In American history, Paul Revere is renowned. “One if by land, two if by sea” goes the epic line of the poet—a reference to lanterns that were to be shone from the tower of the Old North Church, telling which way the British were marching to capture Sam Adams and John Hancock, and seize American ammunition supplies. There were two lanterns hoisted. It was by water, as it turned out. At the same time, Paul Revere went on his famed midnight ride. What followed was the Battle of Concord and what Ralph Waldo Emerson called “The shot heard round the world” in 1775.

What lanterns are to be held in our church towers? What is the bell that we have to ring, to peal out, on this day? It’s a call to sanity and integrity. It’s a call to humility. It’s a call to surrender to the highest love and the highest vibration that has been introduced into the consciousness of humankind. It’s a call to every man, woman and child to tune in to that vibration—to hear it, however small the voice might seem to be; to heed it, to allow it to become louder in our awareness, to let it guide us to disown the culture of the day as ruling who we are as a human being and dictating to us what is right.

Within the vibration of the bell is the vibration of all of humankind and all of Creation. Here is the vibration that contains the spiritual DNA for a new human culture and for the world in which we live. And so, this is our answer, and everything relies on it. Everything relies on this answer. It seems like nothing. It seems more powerful to react, to decry what’s happening in the world, or to look the other way and just try to find your own little path to some kind of human happiness.

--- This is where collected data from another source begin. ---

Lemma asked_reports : reports asked = 1.
Proof.
  unfold reports. rewrite seqZ_cons, zsum_cons by lia. unfold reported at 1. destruct (asked_counts 0) as [-> ->]; [lia|]. cbn [Z.eqb].
  rewrite (zsum_ext _ (fun _ => 0)).
  - assert (forall l, zsum (fun _ => 0) l = 0) as ->; [|done]. intros l. induction l as [|j l IH]; [done|]. rewrite zsum_cons, IH. done.
  - intros i Hi%elem_of_seqZ. unfold reported. destruct (asked_counts i) as [-> ->]; [lia|]. by rewrite (proj2 (Z.eqb_neq i 0)) by lia.
Qed.

Lemma call_sends : for_range 1 num_nodes (fun i sends => Ret (sends ++ [ESend i reduce_pack])) [] = Ret ((fun i => ESend i reduce_pack) <$> peers).
Proof.
  destruct (for_range_rule (fun i sends => sends = (fun i => ESend i reduce_pack) <$> seqZ 1 (i - 1)) 1 num_nodes
    (fun i sends => Ret (sends ++ [ESend i reduce_pack])) []) as (s & -> & ->); [lia| |done|done].
  intros i sends Hi ->. eexists. split; [done|]. replace (i + 1 - 1) with ((i - 1) + 1) by lia. rewrite seqZ_app by lia.
  rewrite fmap_app. replace (1 + (i - 1)) with i by lia. done.
Qed.

Lemma Reduce_starts w m : reduce_idle before w -> woken w = [] -> (managers w).[0] = Some m ->
  exists m' effs ms, Reduce cache_get BaseDoReduce num_nodes 0 m aid tid = Ret (Some (m', effs)) /\ wr (managers w) 0 m' = Ret ms /\
    reduce_inv (apply_effects 0 (AcWorld ms (transit w) (users w) (arrays w) (woken w)) effs).
Proof.
  intros (Ht & Hu & Hl & Htab) Hw Hm. destruct (Htab 0) as (m0 & node & Hm0 & Hf & Hb & Hd & Hwl); [lia|]. assert (m0 = m) as -> by congruence.
  set (c := if num_nodes <=? 1 then 0 else 1). set (ws := if num_nodes <=? 1 then [Thread 0 tid] else []).
  set (node' := set_wait (set_buf node (dn_val node) (after 0)) c (if num_nodes <=? 1 then [] else [Thread 0 tid])).
  assert (Reduce cache_get BaseDoReduce num_nodes 0 m aid tid =
    Ret (Some (<[aid := node']> m, ((fun i => ESend i reduce_pack) <$> peers) ++ (EWake <$> ws)))) as Hcall.
  { unfold Reduce. cbn [negb Z.eqb]. rewrite Hf, bind_ret, call_sends, bind_ret. unfold AcLocalReduceMsg, FindOrCreateDataSyncNode at 1.
    rewrite lookup_insert_eq, bind_ret. cbn [set_wait buf]. rewrite Hb, Hreduce, bind_ret by lia. unfold partial_done. cbn [Z.eqb].
    rewrite (PartialDoneMsg_eq _ (set_buf (set_wait node (done_node_cnt node) (waitlist node ++ [Thread 0 tid])) (dn_val node) (after 0))).
    - cbn [set_buf set_wait done_node_cnt waitlist]. rewrite Hd, Hwl. cbv zeta. change (0 + 1) with 1. unfold node', c, ws.
      destruct (num_nodes <=? 1); cbn; rewrite !insert_insert_eq; done.
    - unfold FindOrCreateDataSyncNode. by rewrite lookup_insert_eq.
    - cbn. rewrite Hd. lia. }
  destruct (wr_ok (managers w) 0 (<[aid := node']> m)) as (ms & Hwr & Hl' & Hlook); [lia|]. eexists _, _, ms. split; [exact Hcall|]. split; [done|].
  rewrite apply_effects_app, apply_sends, apply_wakes.
  cbn [managers transit users arrays woken]. rewrite Ht, Hw. cbn [app]. fold asked.
  split; cbn [managers transit users arrays woken]; rewrite ?asked_reports.
  - lia.
  - intros j Hj. destruct (asked_counts j Hj) as [-> _]. rewrite Hlook. destruct (Z.eqb_spec j 0) as [->|Hne].
    + exists (<[aid := node']> m). split; [done|]. exists node'. unfold FindOrCreateDataSyncNode. rewrite lookup_insert_eq. split; [done|].
      split; [done|]. unfold cnt, waiting_then, node', c. cbn. destruct (Z.leb_spec num_nodes 1), (Z.ltb_spec 1 num_nodes); try lia; done.
    + destruct (Htab j Hj) as (mj & nj & H1 & H2 & H3 & H4 & H5). exists mj. split; [done|]. exists nj. split; [done|]. split; [done|].
      unfold cnt, waiting_then. by rewrite (proj2 (Z.eqb_neq j 0)).
  - intros i j p (x & [= -> -> ->] & Hx%elem_of_seqZ)%list_elem_of_fmap. split; [lia|]. split; [lia|]. split; [lia|]. by left.
  - intros j Hj. destruct (asked_counts j Hj) as [-> ->]. destruct (j =? 0); lia.
  - done.
  - unfold ws. destruct (Z.leb_spec num_nodes 1), (Z.ltb_spec 1 num_nodes); try lia; done.
Qed.

Lemma reduce_over w : reduce_inv w -> num_nodes <= reports (transit w) -> woken w = [Thread 0 tid] /\ reduce_idle after w.
Proof.
  intros HI Hr. rewrite (rd_woken _ HI), (proj2 (Z.ltb_ge _ _) Hr). split; [done|].
  assert (forall j, 0 <= j < num_nodes -> requests j (transit w) = 0 /\ dones j (transit w) = 0) as H0'.
  { intros j Hj. pose proof (reports_all w HI Hr j Hj) as Hall. unfold reported in Hall. pose proof (requests_nonneg j (transit w)).
    pose proof (dones_nonneg j (transit w)). lia. }
  split; [|split; [apply HI|split; [apply HI|]]].
  - destruct (transit w) as [|[[i j] p] l] eqn:Ht; [done|]. destruct (rd_transit _ HI i j p) as (Hi & Hj & _ & Hp); [rewrite Ht; left|].
    change ((i, j, p) :: l) with ([] ++ (i, j, p) :: l) in H0'. destruct Hp as [[-> ->]|[-> ->]].
    + destruct (H0' j Hj) as [Hq _]. rewrite requests_cons, Z.eqb_refl in Hq. cbn in Hq. pose proof (requests_nonneg j ([] ++ l)). cbn in *. lia.
    + destruct (H0' i Hi) as [_ Hq]. rewrite dones_cons, Z.eqb_refl in Hq. cbn in Hq. pose proof (dones_nonneg i ([] ++ l)). cbn in *. lia.
  - intros j Hj. destruct (rd_tables _ HI j Hj) as (m & Hm & node & H1 & H2 & H3 & H4). destruct (H0' j Hj) as [Hq _]. rewrite Hq in H2.
    unfold cnt, waiting_then in *. rewrite (proj2 (Z.ltb_ge _ _) Hr), andb_false_r in *. by exists m, node.
Qed.
End reduce.
(* ===== verification/DMapFacts.v ===== *)
(** The correctness of the red-black tree of DMap.v: its invariant (the order of the
    keys, the colours), insertion, the searches, walking in order, destruction. *)
From stdpp Require Import sorting.
From S2P Require Import Prelude DMap DMapTree.

#[local] Arguments path_fuel : simpl never.

(** * Restoring the colours *)

Section colours.
Context {K V : Type}.
Implicit Types (s : map_state K V) (t l r u : tree K V) (f : frame K V) (ctx : list (frame K V)).

Definition redb t : bool := match t with Branch RED _ _ _ _ _ => true | _ => false end.
Definition fcolor f : RBTColor := match f with InLeft c _ _ _ _ => c | InRight c _ _ _ _ => c end.
Definition sibling f : tree K V := match f with InLeft _ _ _ _ r => r | InRight _ l _ _ _ => l end.
Definition top_black ctx : Prop := match ctx with f :: _ => fcolor f = BLACK | [] => False end.

(** No red node has a red child, and every path down has [n] black nodes. *)
Fixpoint rb t (n : nat) : Prop :=
  match t with
  | Leaf => n = O
  | Branch RED l _ _ _ r => redb l = false /\ redb r = false /\ rb l n /\ rb r n
  | Branch BLACK l _ _ _ r => match n with O => False | Datatypes.S n => rb l n /\ rb r n end
  end.

(** The same around a place for a tree with [n] black nodes on every path, which may
    be red. *)
Fixpoint rb_ctx ctx (n : nat) : Prop :=
  match ctx with
  | [] => True
  | f :: ctx => rb (sibling f) n /\
      match fcolor f with
      | BLACK => rb_ctx ctx (Datatypes.S n)
      | RED => redb (sibling f) = false /\ top_black ctx /\ rb_ctx ctx n
      end
  end.

Lemma redb_mirror t : redb (mirror t) = redb t.
Proof. by destruct t as [|[]]. Qed.
Lemma rb_mirror t n : rb t n -> rb (mirror t) n.
Proof.
  revert n. induction t as [|[] l IHl a k v r IHr]; intros n; cbn; [done|..].
  - rewrite !redb_mirror. intuition auto.
  - destruct n; [done|]. intuition auto.
Qed.
Lemma rb_ctx_mirror ctx n : rb_ctx ctx n -> rb_ctx (mirror1 <$> ctx) n.
Proof.
  revert n. induction ctx as [|f ctx IH]; intros n; cbn; [done|]. intros [Hs Hc].
  assert (sibling (mirror1 f) = mirror (sibling f) /\ fcolor (mirror1 f) = fcolor f) as [-> ->] by by destruct f.
  split; [by apply rb_mirror|]. destruct (fcolor f); [|auto]. rewrite redb_mirror.
  destruct Hc as (H1 & H2 & H3). split; [done|]. split; [|auto]. by destruct ctx as [|[] ctx].
Qed.

(** A tree put where it fits. *)
Lemma rb_plug ctx n t : rb_ctx ctx n -> rb t n -> redb t = false \/ top_black ctx ->
  (exists m, rb (plug ctx t) m) /\ (ctx <> [] -> redb (plug ctx t) = false).
Proof.
  revert n t. induction ctx as [|f ctx IH]; intros n t; cbn; [intros _ Ht _; split; [by eauto|done]|].
  intros [Hs Hc] Ht Hor.
  enough (exists n', rb_ctx ctx n' /\ rb (plug1 t f) n' /\ (redb (plug1 t f) = false \/ top_black ctx)) as (n' & H1 & H2 & H3).
  { destruct (IH n' _ H1 H2 H3) as [Hm Hr]. split; [done|]. intros _. destruct ctx as [|g ctx]; [|by apply Hr].
    destruct H3 as [H3|[]]. exact H3. }
  destruct f as [[] a k v r|[] l a k v]; cbn in *.
  - destruct Hor as [Hor|?]; [|done]. destruct Hc as (H1 & H2 & H3). by exists n; auto 6.
  - exists (Datatypes.S n). by auto.
  - destruct Hor as [Hor|?]; [|done]. destruct Hc as (H1 & H2 & H3). by exists n; auto 6.
  - exists (Datatypes.S n). by auto.
Qed.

The urgency of today is no less than in 1776 in this country. It is no less than February 11, 1990, when Nelson Mandela left prison and set a nation free. It is no less than the time of the Magna Carta in 1215, and no less than the time of any movement for freedom anywhere. It is greater because this time it is global.

This is a call for reverence for life, the life that is in the vibration, that is the life of humankind and the life of Planet Earth.

This is our answer. Hold the lantern high. Let this bell ring!